Stored items:

(* ===== verification/CacheShards.v ===== *)
(** The sharded cache of [util/cache.cc] under any series of calls of a client:
    it answers as the specification of its shards does. *)
From stdpp Require Import gmap.
From S2P Require Import Prelude SortedLists Env Bloom DList Cache CacheTable CacheRefines.

(** ** Hashes *)

Lemma lxor_range a b : in_w 32 a → in_w 32 b → in_w 32 (Z.lxor a b).
Proof.
  unfold in_w. intros Ha Hb. assert (0 ≤ Z.lxor a b) by (apply Z.lxor_nonneg; lia). split; [done|].
  destruct (decide (Z.lxor a b = 0)) as [->|]; [lia|]. apply Z.log2_lt_pow2; [lia|].
  pose proof (Z.log2_lxor a b). assert (∀ z, 0 ≤ z < 2 ^ 32 → Z.log2 z < 32) as Hlog.
  { intros z Hz. destruct (decide (z = 0)) as [->|]; [done|]. apply Z.log2_lt_pow2; lia. }
  pose proof (Hlog a Ha). pose proof (Hlog b Hb). lia.
Qed.

Lemma shiftr_range a n : 0 ≤ n → in_w 32 a → in_w 32 (Z.shiftr a n).
Proof.
  unfold in_w. intros Hn Ha. rewrite Z.shiftr_div_pow2 by done. assert (0 < 2 ^ n) by (apply Z.pow_pos_nonneg; lia).
  pose proof (Z.div_le_upper_bound a (2 ^ n) a). assert (0 ≤ a / 2 ^ n) by (apply Z.div_pos; lia). nia.
Qed.

Lemma u32_range z : in_w 32 (u32 z).
Proof. by apply wrap_range. Qed.

Lemma Hash_loop_range fuel h data : in_w 32 h → in_w 32 (Hash_loop fuel h data).1.
Proof.
  revert h data. induction fuel as [|fuel IH]; intros h data Hh; cbn [Hash_loop]; [done|].
  case_decide; [|done]. apply IH, lxor_range; [apply u32_range|]. apply shiftr_range; [lia|apply u32_range].
Qed.

Lemma Hash_range data seed : in_w 32 seed → in_w 32 (Hash data seed).
Proof.
  intros Hs. unfold Hash.
  pose proof (Hash_loop_range (length data) (Z.lxor seed (usize (zlen data * 0xc6a4a793))) data) as H.
  destruct (Hash_loop _ _ _) as [h rest]. cbn [fst] in H. specialize (H (lxor_range _ _ Hs (u32_range _))).
  assert (∀ z, in_w 32 (Z.lxor (u32 z) (Z.shiftr (u32 z) 24))) as Hf.
  { intros z. apply lxor_range; [apply u32_range|]. apply shiftr_range; [lia|apply u32_range]. }
  destruct rest as [|? [|? [|? [|]]]]; try exact H; apply Hf.
Qed.

Lemma HashSlice_range key : in_w 32 (HashSlice key).
Proof. apply Hash_range. unfold in_w. lia. Qed.

Lemma Shard_lt h : in_w 32 h → (Shard h < Z.to_nat kNumShards)%nat.
Proof.
  unfold in_w, Shard. intros Hh. change kNumShardBits with 4. change (Z.to_nat kNumShards) with 16%nat.
  rewrite Z.shiftr_div_pow2 by lia. assert (0 ≤ h / 2 ^ (32 - 4)) by (apply Z.div_pos; lia).
  assert (h / 2 ^ (32 - 4) < 16) by (apply Z.div_lt_upper_bound; lia). lia.
Qed.

(** ** Addresses *)

Section Shards.
Context {V D : Type}.
Abbreviation Heap := (Heap (V := V) (D := D)).
Abbreviation Spec := (Spec V D).

(** The operation allocates nothing. *)
Definition keeps {A} (f : M Heap A) : Prop := ∀ s r s', f s = Some (r, s') → next_address s' = next_address s.

Lemma keeps_bind {A B} (f : M Heap A) (g : A → M Heap B) : keeps f → (∀ a, keeps (g a)) → keeps (f ≫= g).
Proof.
  intros Hf Hg s r s'. unfold mbind, M_bind. destruct (f s) as [[a s1]|] eqn:E; [|done]. intros E'.
  rewrite (Hg a _ _ _ E'). by apply Hf in E.
Qed.

Lemma keeps_ret {A} (a : A) : keeps (mret a).
Proof. by intros s r s' [= _ ->]. Qed.

Lemma keeps_undefined {A} : keeps (A := A) undefined.
Proof. by intros s r s'. Qed.

Lemma keeps_read {A} (f : gmap nat (Node (option (LRUHandle (V := V) (D := D)))) → option A) : keeps (read f).
Proof. intros s r s'. unfold read. destruct (f (mem s)); [|done]. by intros [= _ ->]. Qed.

Lemma keeps_on_mem f : keeps (on_mem f).
Proof. intros s r s'. unfold on_mem. cbn. destruct (f (mem s)); [|done]. by intros [= _ <-]. Qed.

Lemma keeps_free a e k : keeps (free_entry a e k).
Proof. by intros s r s' [= _ <-]. Qed.

Create HintDb keeps discriminated.

Ltac keeps := repeat first
  [ solve [auto 2 with keeps nocore] | apply keeps_ret | apply keeps_undefined | apply keeps_read | apply keeps_on_mem | apply keeps_free
  | apply keeps_bind; [|intros ?] | done
  | match goal with |- keeps (match ?x with _ => _ end) => destruct x end
  | match goal with |- keeps (let _ := _ in _) => cbv zeta end
  | progress unfold handle, set_handle, set_next_hash, set_refs, handle_key, LRU_Remove, LRU_Append ].

Lemma keeps_load_slot t ptr : keeps (load_slot t ptr).
Proof. destruct ptr; cbn; [|keeps]. intros s r s'. destruct (list_ t !! i); [|done]. by intros [= _ ->]. Qed.

Lemma keeps_store_slot t ptr p : keeps (store_slot t ptr p).
Proof. destruct ptr; cbn; keeps. Qed.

Exercise details: Take the line above containing "intros z Hz.", the line containing "unfold in_w. intros Hn", and all lines in between, and copy them exactly without anything else.

Output:
  { intros z Hz. destruct (decide (z = 0)) as [->|]; [done|]. apply Z.log2_lt_pow2; lia. }
  pose proof (Hlog a Ha). pose proof (Hlog b Hb). lia.
Qed.

Lemma shiftr_range a n : 0 ≤ n → in_w 32 a → in_w 32 (Z.shiftr a n).
Proof.
  unfold in_w. intros Hn Ha. rewrite Z.shiftr_div_pow2 by done. assert (0 < 2 ^ n) by (apply Z.pow_pos_nonneg; lia).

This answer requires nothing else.